»»
(** * Pire: the FSM determination and minimization routines (determine.h)

    A shallow embedding of [Pire::Impl::Determine] and [Pire::Impl::Minimize]
    together with the properties of their driver loops.

    Conventions.
    - [size_t] values (state indices, the [maxSize] budget, class indices)
      are [nat].  The only arithmetic the routines perform on them is the
      post-decrement [maxSize--], which is guarded by the test for zero, and
      the table offset [state * MaxChar + letter], which is bounded by the
      size of an allocated vector; no wrap-around is observable.
    - [Char] is the library's integer symbol type; only its values matter.
    - A [TVector] is a [list]; [v[i] = x] is stdpp's [<[i:=x]> v] and [v[i]]
      is [v !!! i].  Out of range the C++ is undefined, the list operations
      leave the vector alone resp. return the default; the theorems say
      where the indices are in range.
    - A task's sinks ([AcceptStates], [Connect], [AcceptPartition]) are
      recorded as a trace of events, in call order. *)

From stdpp Require Import base option list gmap.

Definition Char := nat.

(** What iterating a [Partition<T, Eq>] yields, in iteration order: entries
    [(representative, (classIndex, members))], read in the source as
    [letter.first], [letter.second.first] and [letters.second.second]. *)
Abbreviation Partition T := (list (T * (nat * list T))).

Abbreviation LettersTbl := (Partition Char).

(** [Task::Result] with its two constructors [Success()] and [Failure()]. *)
Inductive Result := Success | Failure.

(** ** Determine *)

Module DetermineTask.
(** The determination task interface, without its sinks. *)
Record t (State : Type) := Build {
  Letters : LettersTbl;
  Initial : State;
  Next : State → Char → State;
  IsRequired : State → bool;
}.
Arguments Build {State}.
Arguments Letters {State}.
Arguments Initial {State}.
Arguments Next {State}.
Arguments IsRequired {State}.
End DetermineTask.

(** Sink calls of a determination task. *)
Inductive DetermineEvent (State : Type) :=
  | AcceptStates (newstates : list State)
  | Connect (from to : nat) (letter : Char).
Arguments AcceptStates {State}.
Arguments Connect {State}.

(** The local tables of [Determine], with the remaining budget. *)
Record Tables (State : Type) `{Countable State} := MkTables {
  states : list State;
  invstates : gmap State nat;
  transitions : list (list nat);
  stateIndices : list nat;
  maxSize : nat;
}.
Arguments MkTables {State _ _}.
Arguments states {State _ _}.
Arguments invstates {State _ _}.
Arguments transitions {State _ _}.
Arguments stateIndices {State _ _}.
Arguments maxSize {State _ _}.

(** How a loop of the model ends: normally; by giving up ([return
    task.Failure()] in [Determine], a failed [Y_ASSERT] in [Minimize]); or
    because the fuel of the model ran out, which the termination theorems
    exclude. *)
Inductive Outcome (A : Type) :=
  | Done (a : A)
  | Failed
  | OutOfFuel.
Arguments Done {A}.
Arguments Failed {A}.
Arguments OutOfFuel {A}.

Section Determine.
Context {State : Type} `{Countable State}.
Variable task : DetermineTask.t State.

Import DetermineTask.

(** [states.push_back(newState)] with the matching [invstates.insert],
    paid for by one unit of budget. *)
Definition push_state (newState : State) (budget : nat) (w : Tables State)
  : Tables State :=
  MkTables (states w ++ [newState])
           (<[newState := length (states w)]> (invstates w))
           (transitions w) (stateIndices w) budget.

(** The inner loop [for (auto&& letter : task.Letters())] for the state
    [cur = states[stateIdx]] (which [push_back] never changes).  [None] is
    the early [return task.Failure()]. *)
Fixpoint Determine_row (cur : State) (letters : LettersTbl)
    (w : Tables State) (row : list nat) : option (Tables State * list nat) :=
  match letters with
  | [] => Some (w, row)
  | (letter, (cidx, _)) :: rest =>
      let newState := Next task cur letter in
      match invstates w !! newState with
      | Some i => Determine_row cur rest w (<[cidx := i]> row)
      | None =>
          match maxSize w with
          | 0 => None
          | S budget =>
              Determine_row cur rest (push_state newState budget w)
                            (<[cidx := length (states w)]> row)
          end
      end
  end.

(** [transitions.push_back(row); stateIndices.push_back(stateIdx)]. *)
Definition push_row (row : list nat) (stateIdx : nat) (w : Tables State)
  : Tables State :=
  MkTables (states w) (invstates w)
           (transitions w ++ [row]) (stateIndices w ++ [stateIdx])
           (maxSize w).

(** The outer loop [for (stateIdx = 0; stateIdx < states.size(); ++stateIdx)]. *)
Fixpoint Determine_bfs (fuel : nat) (stateIdx : nat) (w : Tables State)
  : Outcome (Tables State) :=
  match fuel with
  | 0 => OutOfFuel
  | S fuel' =>
      match states w !! stateIdx with
      | None => Done w
      | Some cur =>
          if negb (IsRequired task cur) then
            Determine_bfs fuel' (S stateIdx) w
          else
            match Determine_row cur (Letters task) w
                    (replicate (length (Letters task)) 0) with
            | None => Failed
            | Some (w', row) =>
                Determine_bfs fuel' (S stateIdx) (push_row row stateIdx w')
            end
      end
  end.

(** [invletters[letter.second.first] = letter.first] for every class. *)
Definition invletters : list Char :=
  foldl (λ inv letter, <[letter.2.1 := letter.1]> inv)
        (replicate (length (Letters task)) 0) (Letters task).

(** The [Connect] calls of one row, [j] and [l] advancing together. *)
Definition Connect_row (w : Tables State) (from : nat) (row : list nat)
  : list (DetermineEvent State) :=
  zip_with (λ j l, Connect (stateIndices w !!! from) j l) row invletters.

(** [task.AcceptStates(states)] and then the [Connect] loop over
    [transitions], [from] counting the rows. *)
Definition Determine_emit (w : Tables State) : list (DetermineEvent State) :=
  AcceptStates (states w) :: mjoin (imap (Connect_row w) (transitions w)).

Definition Determine_init (budget : nat) : Tables State :=
  MkTables [Initial task] {[Initial task := 0]} [] [] budget.

(** [Determine(task, maxSize)], [budget] being [maxSize]: the result and
    the trace of sink calls.  Every pass of the outer loop either moves
    [stateIdx] past a state that was paid for or is the last one, so
    [maxSize + 2] passes always suffice (see [Determine_total]). *)
Definition Determine (budget : nat)
  : option (Result * list (DetermineEvent State)) :=
  match Determine_bfs (budget + 2) 0 (Determine_init budget) with
  | Done w => Some (Success, Determine_emit w)
  | Failed => Some (Failure, [])
  | OutOfFuel => None
  end.

End Determine.

(** *** The scenarios of the interface description, run on the model *)

Module Scenarios.
Import DetermineTask.

(** One class holding every symbol needed, a single self-looping state. *)
Definition identity : DetermineTask.t nat :=
  Build [(0, (0, [0; 1; 2]))] 0 (λ _ _, 0) (λ _, true).

(** Chain [0 → 1 → 2 → 2] under a single class. *)
Definition chain : DetermineTask.t nat :=
  Build [(0, (0, [0]))] 0 (λ s _, Nat.min 2 (S s)) (λ _, true).

(** Subset construction over [q0 --a--> {q0,q1}], [q1 --a--> ∅],
    [q0 --b--> q0]; subsets are bit masks, [a] is 97 and [b] is 98. *)
Definition subsets : DetermineTask.t nat :=
  Build [(97, (0, [97])); (98, (1, [98]))] 1
        (λ s c, if decide (c = 97) then (if Nat.odd s then 3 else 0)
                else (if Nat.odd s then 1 else 0))
        (λ _, true).
(** * Offline cache worker ([sw.js]) of the attendance application

    A shallow embedding of the service worker's cache handling: the three
    request strategies ([cacheFirst], [networkFirst],
    [staleWhileRevalidate]), the fetch dispatcher, the [activate] handler,
    [cacheAttendanceData], [getCacheStatus], the message and notification
    handlers and [performCleanup], followed by the properties the
    specification states about them and further ones.

    The browser is modelled as far as the worker observes it:
    - Cache Storage is an ordered list of named stores ([caches.keys()] and
      [caches.match] go through the stores in creation order).  A store
      matches a request by its URL without the fragment ([cache_key]), so
      one store is a finite map from that key to the stored response.  The
      requests of one URL are taken to agree on the headers a stored
      response varies on, so that the [Vary] header decides nothing but the
      refusal of [Vary: *]; the strategies are reached from the fetch
      listener only, after its test of the method, so the requests they
      look up and store are GET requests;
    - [cache.put] refuses, with a [TypeError], a request whose scheme is not
      http(s), a response of status 206 and a response with [Vary: *]
      ([put_refused]); the other calls on Cache Storage do not fail, and
      the storage quota is not modelled;
    - [fetch], the clock, date parsing and the worker's location are fields
      of a [Host] record;
    - an [async] function is a computation over the Cache Storage that
      completes normally or throws; [try]/[catch] is [try_catch].  A promise
      that is not awaited ([cache.put] in the strategies, the network promise
      of [staleWhileRevalidate]) is run to its end: the storage a
      computation ends in is the one after its background work, and a
      rejection of such a promise reaches no handler of the worker
      ([unawaited]). *)

From Stdlib Require Import ZArith Ascii.
From stdpp Require Import gmap strings list fin_maps.

Local Open Scope string_scope.
Local Open Scope Z_scope.
Local Open Scope list_scope.

(** ** Responses and requests *)

(** The JSON values the worker itself builds are flat objects of strings and
    booleans. *)
Inductive JsonValue : Type :=
  | JBool (b : bool)
  | JString (s : string).

(** A response body is either a payload the worker never inspects, or the
    text [JSON.stringify] produced from an object literal of the worker, or
    none at all ([new Response(undefined)]). *)
Inductive Body : Type :=
  | Payload (text : string)
  | JsonObject (fields : list (string * JsonValue))
  | NoBody.

(** [headers] keeps the header names lower-cased, as a [Headers] object does. *)
Record Response : Type := mkResponse {
  status : Z;
  statusText : string;
  headers : list (string * string);
  body : Body
}.

(** [response.ok]: the status is in the range 200-299. *)
Definition ok (r : Response) : bool :=
  (200 <=? status r) && (status r <=? 299).

(** [response.headers.get(name)]; [None] is JavaScript's [null]. *)
Fixpoint headers_get (name : string) (hs : list (string * string)) : option string :=
  match hs with
  | [] => None
  | (n, v) :: rest => if String.eqb n name then Some v else headers_get name rest
  end.

(** A request as the worker reads it: [url_origin] and [url_pathname] are the
    [origin] and [pathname] of [new URL(request.url)]. *)
Record Request : Type := mkRequest {
  url : string;
  url_origin : string;
  url_pathname : string;
  method : string;
  mode : string
}.

(** ** What a store matches and accepts *)

(** The URL up to its fragment. *)
Fixpoint strip_fragment (s : string) : string :=
  match s with
  | EmptyString => EmptyString
  | String c rest =>
      if Ascii.eqb c "#" then EmptyString else String c (strip_fragment rest)
  end.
««
**Work to complete:** Wherever a line above contains the string "after", copy that line.

**Finished task:**
      listener only, after its test of the method, so the requests they
      computation ends in is the one after its background work, and a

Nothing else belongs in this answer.